- Chemotaxis by Pseudomonas putida (ATCC 17453) towards camphor involves cytochrome P450cam (CYP101A1).
Chemotaxis by Pseudomonas putida (ATCC 17453) towards camphor involves cytochrome P450cam (CYP101A1).
The camphor-degrading microorganism, Pseudomonas putida strain ATCC 17453, is an aerobic, gram-negative soil bacterium that uses camphor as its sole carbon and energy source. The genes responsible for the catabolic degradation of camphor are encoded on the extra-chromosomal CAM plasmid. A monooxygenase, cytochrome P450cam, mediates hydroxylation of camphor to 5-exo-hydroxycamphor as the first and committed step in the camphor degradation pathway, requiring a dioxygen molecule (O2) from air. Under low O2 levels, P450cam catalyzes the production of borneol via an unusual reduction reaction. We have previously shown that borneol downregulates the expression of P450cam. To understand the function of P450cam and the consequences of down-regulation by borneol under low O2 conditions, we have studied chemotaxis of camphor induced and non-induced P. putida strain ATCC 17453. We have tested camphor, borneol, oxidized camphor metabolites and known bacterial attractants (d)-glucose, (d) - and (l)-glutamic acid for their elicitation chemotactic behavior.

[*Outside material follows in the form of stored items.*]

(* ===== verification/CurrentStore.v ===== *)
(** * Current storage: [src/storage/current/mod.rs]

    The store of the live graph around its indexes: id generation, the writes of a
    commit, the reads.  No vector index is enabled.  Reads while a commit publishes
    are not interleaved here. *)

From S2P Require Import Prelude.
From S2P Require Import SliceOps.
From S2P Require Import Bytes.
From S2P Require Import Errors.
From S2P Require Import Ids.
From S2P Require Import Interning.
From S2P Require Import Property.
From S2P Require Import PropMap.
From S2P Require Import Namespaces.
From S2P Require Import Csr.
From S2P Require Import Adjacency.
From S2P Require Import Compaction.
From S2P Require Import CurrentIndex.
From S2P Require Import CurrentLaws.

Module CurStore.
Import Graph PropIndex.

Record CurrentStorage := mkStore {
  indexes : CurIdx.CurrentIndexes;
  node_id_gen : Id.IdGenerator;
  edge_id_gen : Id.IdGenerator;
  version_id_gen : Id.IdGenerator }.
Definition new (i : Ns.NamespaceInterner) : CurrentStorage := mkStore (CurIdx.new i) Id.gen_new Id.gen_new Id.gen_new.

Definition set_indexes ix (c : CurrentStorage) : CurrentStorage := mkStore ix (node_id_gen c) (edge_id_gen c) (version_id_gen c).
Definition set_node_gen g (c : CurrentStorage) : CurrentStorage := mkStore (indexes c) g (edge_id_gen c) (version_id_gen c).
Definition set_edge_gen g (c : CurrentStorage) : CurrentStorage := mkStore (indexes c) (node_id_gen c) g (version_id_gen c).
Definition set_version_gen g (c : CurrentStorage) : CurrentStorage := mkStore (indexes c) (node_id_gen c) (edge_id_gen c) g.

Definition init_node_id_generator (start : Z) (c : CurrentStorage) : CurrentStorage := set_node_gen (Id.reset_to (node_id_gen c) start) c.
Definition init_edge_id_generator (start : Z) (c : CurrentStorage) : CurrentStorage := set_edge_gen (Id.reset_to (edge_id_gen c) start) c.
Definition init_version_id_generator (start : Z) (c : CurrentStorage) : CurrentStorage := set_version_gen (Id.reset_to (version_id_gen c) start) c.
Definition ensure_version_id_generator_at_least (v : Z) (c : CurrentStorage) : CurrentStorage :=
  set_version_gen (Id.ensure_at_least (version_id_gen c) v) c.
Definition get_version_id_generator_current (c : CurrentStorage) : Z := Id.current (version_id_gen c).

Section Ops.
Context {St : Type} `{Interner St}.

(** The store and the process-wide interner of strings. *)
Definition next_node_id : SM (St * CurrentStorage) Error NodeId := fun '(st, c) =>
  let '(g, r) := Id.next (node_id_gen c) in ((st, set_node_gen g c), map_err EStorage r).
Definition next_edge_id : SM (St * CurrentStorage) Error EdgeId := fun '(st, c) =>
  let '(g, r) := Id.next (edge_id_gen c) in ((st, set_edge_gen g c), map_err EStorage r).
Definition next_version_id : SM (St * CurrentStorage) Error VersionId := fun '(st, c) =>
  let '(g, r) := Id.next (version_id_gen c) in ((st, set_version_gen g c), map_err EStorage r).
Definition intern_label (label : bytes) : SM (St * CurrentStorage) Error Z := fun '(st, c) =>
  let '(st, r) := i_intern st label in ((st, c), r).
Definition update_indexes (f : St -> CurIdx.CurrentIndexes -> CurIdx.CurrentIndexes) : SM (St * CurrentStorage) Error unit :=
  fun '(st, c) => ((st, set_indexes (f st (indexes c)) c), Ok tt).

Definition create_node (label : bytes) (properties : PropMap.PropertyMap) : SM (St * CurrentStorage) Error NodeId :=
  node_id ← next_node_id;
  version_id ← next_version_id;
  label_interned ← intern_label label;
  _ ← update_indexes (fun st => CurIdx.insert_node st (node_new node_id label_interned properties version_id));
  mret node_id.

Definition require_node (id : NodeId) : SM (St * CurrentStorage) Error unit := fun '(st, c) =>
  ((st, c), if CurIdx.contains_node id (indexes c) then Ok tt else Err (EStorage (NodeNotFound id))).
Definition create_edge (source target : NodeId) (label : bytes) (properties : PropMap.PropertyMap) :
    SM (St * CurrentStorage) Error EdgeId :=
  _ ← require_node source;
  _ ← require_node target;
  edge_id ← next_edge_id;
  version_id ← next_version_id;
  label_interned ← intern_label label;
  _ ← update_indexes (fun st => CurIdx.insert_edge st (edge_new edge_id label_interned source target properties version_id));
  mret edge_id.

Variable st : St.

Definition delete_node (id : NodeId) : SM CurrentStorage Error Node := fun c =>
  let '(ix, r) := CurIdx.remove_node st id (indexes c) in
  (set_indexes ix c, match r with Some n => Ok n | None => Err (EStorage (NodeNotFound id)) end).
Definition delete_edge (id : EdgeId) : SM CurrentStorage Error Edge := fun c =>
  let '(ix, r) := CurIdx.remove_edge st id (indexes c) in
  (set_indexes ix c, match r with Some e => Ok e | None => Err (EStorage (EdgeNotFound id)) end).

(** ** The writes of a commit *)
Definition insert_node_direct (node : Node) : SM CurrentStorage Error unit := fun c =>
  (set_indexes (CurIdx.insert_node st node (indexes c)) c, Ok tt).
Definition insert_edge_direct (edge : Edge) : SM CurrentStorage Error unit := fun c =>
  (set_indexes (CurIdx.insert_edge st edge (indexes c)) c, Ok tt).
Definition update_node_direct (node : Node) : SM CurrentStorage Error unit := fun c =>
  (set_indexes (CurIdx.insert_node st node (indexes c)) c, Ok tt).
Definition update_edge_direct (edge : Edge) : SM CurrentStorage Error unit := fun c =>
  (set_indexes (CurIdx.insert_edge st edge (indexes c)) c, Ok tt).
Definition delete_node_direct (id : NodeId) : SM CurrentStorage Error unit := _ ← delete_node id; mret tt.
Definition delete_edge_direct (id : EdgeId) : SM CurrentStorage Error unit := _ ← delete_edge id; mret tt.
End Ops.

Definition set_node_commit_timestamp (id : NodeId) (t : HybridTimestamp) (c : CurrentStorage) : CurrentStorage :=
  set_indexes (CurIdx.with_node_mut id (stamp_node t) (indexes c)) c.
Definition set_edge_commit_timestamp (id : EdgeId) (t : HybridTimestamp) (c : CurrentStorage) : CurrentStorage :=
  set_indexes (CurIdx.with_edge_mut id (stamp_edge t) (indexes c)) c.

(** ** Reads *)
Definition found {A} (e : StorageError) (o : option A) : res Error A := match o with Some a => Ok a | None => Err (EStorage e) end.
Definition get_node (id : NodeId) (c : CurrentStorage) : res Error Node := found (NodeNotFound id) (CurIdx.get_node id (indexes c)).
Definition with_node {R} (id : NodeId) (f : Node -> R) (c : CurrentStorage) : res Error R :=
  found (NodeNotFound id) (CurIdx.with_node id f (indexes c)).
Definition get_edge (id : EdgeId) (c : CurrentStorage) : res Error Edge := found (EdgeNotFound id) (CurIdx.get_edge id (indexes c)).
Definition get_edge_target (id : EdgeId) (c : CurrentStorage) : res Error NodeId := found (EdgeNotFound id) (CurIdx.get_edge_target id (indexes c)).
Definition get_edge_source (id : EdgeId) (c : CurrentStorage) : res Error NodeId := found (EdgeNotFound id) (CurIdx.get_edge_source id (indexes c)).
Definition get_edge_endpoints (id : EdgeId) (c : CurrentStorage) : res Error (NodeId * NodeId) :=
  found (EdgeNotFound id) (CurIdx.get_edge_endpoints id (indexes c)).
Definition get_edge_label (id : EdgeId) (c : CurrentStorage) : res Error Z := found (EdgeNotFound id) (CurIdx.get_edge_label id (indexes c)).
Definition get_node_label (id : NodeId) (c : CurrentStorage) : res Error Z := found (NodeNotFound id) (CurIdx.get_node_label id (indexes c)).
Definition node_has_label (node_id label_id : Z) (c : CurrentStorage) : bool :=
  match Id.new_node node_id with
  | Ok id => match CurIdx.get_node_header id (indexes c) with Some h => h_label h =? label_id | None => false end
  | _ => false
  end.
Definition contains_node (node_id : Z) (c : CurrentStorage) : bool :=
  match Id.new_node node_id with
  | Ok id => bool_decide (is_Some (CurIdx.get_node_header id (indexes c)))
  | _ => false
  end.
Definition get_max_node_id (c : CurrentStorage) : Z := CurIdx.max_node_id_exclusive (indexes c).
Definition node_count (c : CurrentStorage) : Z := CurIdx.node_count (indexes c).
Definition edge_count (c : CurrentStorage) : Z := CurIdx.edge_count (indexes c).

(** The ids of the entries, through the frozen view when it is offered. *)
Definition edges_through (view : option (nat * Csr.AdjacencyIndex)) (n : NodeId) (merged : res unit (list Csr.AdjacencyEntry)) :
    res unit (list EdgeId) :=
  match view with
  | Some frozen => es ← Csr.get_adjacency frozen.2 n; Ok (List.map Csr.edge_id es)
  | None => es ← merged; Ok (List.map Csr.edge_id es)
  end.
Definition get_outgoing_edges (source : NodeId) (c : CurrentStorage) : res unit (list EdgeId) :=
  edges_through (CurIdx.frozen_outgoing_view (indexes c)) source (CurIdx.get_outgoing source (indexes c)).
Definition get_incoming_edges (target : NodeId) (c : CurrentStorage) : res unit (list EdgeId) :=
  edges_through (CurIdx.frozen_incoming_view (indexes c)) target (CurIdx.get_incoming target (indexes c)).
Definition out_degree (n : NodeId) (c : CurrentStorage) : res unit Z := CurIdx.out_degree n (indexes c).
Definition in_degree (n : NodeId) (c : CurrentStorage) : res unit Z := CurIdx.in_degree n (indexes c).
Definition get_outgoing_targets (source : NodeId) (c : CurrentStorage) : res unit (list NodeId) :=
  es ← CurIdx.get_outgoing source (indexes c); Ok (List.map Csr.target es).
Definition get_incoming_sources (target : NodeId) (c : CurrentStorage) : res unit (list NodeId) :=
  es ← CurIdx.get_incoming target (indexes c); Ok (List.map Csr.target es).

Section Labelled.
Context {St : Type} `{Interner St}.
Variable st : St.
(** A label that was never interned has no edges. *)
Definition labelled {A} (f : Csr.AdjacencyEntry -> A) (label : bytes) (es : res unit (list Csr.AdjacencyEntry)) : res unit (list A) :=
  match i_get_id st label with
  | None => Ok []
  | Some label_id => es ← es; Ok (List.map f (CurIdx.with_label label_id es))
  end.
Definition get_outgoing_edges_with_label (source : NodeId) (label : bytes) (c : CurrentStorage) : res unit (list EdgeId) :=
  labelled Csr.edge_id label (CurIdx.get_outgoing source (indexes c)).
Definition get_incoming_edges_with_label (target : NodeId) (label : bytes) (c : CurrentStorage) : res unit (list EdgeId) :=
  labelled Csr.edge_id label (CurIdx.get_incoming target (indexes c)).
Definition get_outgoing_targets_with_label (source : NodeId) (label : bytes) (c : CurrentStorage) : res unit (list NodeId) :=
  labelled Csr.target label (CurIdx.get_outgoing source (indexes c)).
Definition get_incoming_sources_with_label (target : NodeId) (label : bytes) (c : CurrentStorage) : res unit (list NodeId) :=
  labelled Csr.target label (CurIdx.get_incoming target (indexes c)).

Definition get_nodes_by_label (label : bytes) (c : CurrentStorage) : list Node :=
  match i_get_id st label with
  | None => []
  | Some label_id => filter (fun n => n_label n = label_id) (snd <$> map_to_list (CurIdx.nodes (indexes c)))
  end.
Definition get_node_ids_by_label (label : bytes) (c : CurrentStorage) : list NodeId := n_id <$> get_nodes_by_label label c.

(** [v == property_value]; [ptr_eq] as in [Property.partial_eq]. *)
Variable ptr_eq : PropertyValue -> PropertyValue -> bool.
Definition find_nodes_by_property (label property_key : bytes) (property_value : PropertyValue) (c : CurrentStorage) : list NodeId :=
  match i_get_id st label, i_get_id st property_key with
  | Some label_id, Some key_id =>
      let covered_value := match value_key property_value with
                           | Some vk => if CurIdx.has_property_index label_id key_id (indexes c) then Some vk else None
                           | None => None
                           end in
      match covered_value with
      | Some vk => CurIdx.find_nodes_by_property_indexed label_id key_id vk (indexes c)
      | None =>
          n_id <$> List.filter (fun n => match PropMap.get_by_interned_key (n_properties n) key_id with
                                         | Some v => default false (Property.partial_eq ptr_eq v property_value)
                                         | None => false
                                         end)
                     (filter (fun n => n_label n = label_id) (snd <$> map_to_list (CurIdx.nodes (indexes c))))
      end
  | _, _ => []
  end.
End Labelled.

(** ** Pages of ids.  [BinaryHeap] as the list of its elements in descending order. *)
Definition push (v : Z) (heap : list Z) : list Z := Sort.insert_sorted Z.geb v heap.
Definition consider (after : option Z) (limit : nat) (heap : list Z) (value : Z) : list Z :=
  if match after with Some a => value <=? a | None => false end then heap
  else if (length heap <? limit)%nat then push value heap
  else match heap with
       | current_max :: rest => if value <? current_max then push value rest else heap
       | [] => heap
       end.
(** [ids]: the ids of the chosen scan in its order of iteration. *)
Definition collect_page (after : option Z) (limit : nat) (ids : list NodeId) : list NodeId * Z :=
  if (limit =? 0)%nat then ([], 0)
  else
    let heap := foldl (consider after limit) [] ids in
    (List.filter (fun v => v <=? MAX_VALID_ID) (rev heap), Z.of_nat (length ids)).
Definition collect_node_id_page_counted (after : option Z) (limit : nat) (label : option Z) (c : CurrentStorage) : list NodeId * Z :=
  collect_page after limit
    (match label with
     | Some label_id => CurIdx.filter_nodes_by_label label_id (indexes c)
     | None => CurIdx.iter_node_ids (indexes c)
     end).
Definition collect_node_id_page (after : option Z) (limit : nat) (label : option Z) (c : CurrentStorage) : list NodeId :=
  (collect_node_id_page_counted after limit label c).1.
End CurStore.

(** ** The property index changes no answer *)
Lemma bfilter_sublist {A} (f : A -> bool) l : List.filter f l `sublist_of` l.
Proof. induction l as [|x l IH]; simpl; [done|]. destruct (f x); by constructor. Qed.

In addition, we have used 1-phenylimidazole, a P450cam inhibitor, to investigate if P450cam plays a role in the chemotactic ability of P. putida in the presence of camphor. We found that camphor, a chemoattractant, became toxic and chemorepellent when P450cam was inhibited. We have also evaluated the effect of borneol on chemotaxis and found that the bacteria chemotaxed away from camphor in the presence of borneol. This is the first report of the chemotactic behaviour of P. putida ATCC 17453 and the essential role of P450cam in this process.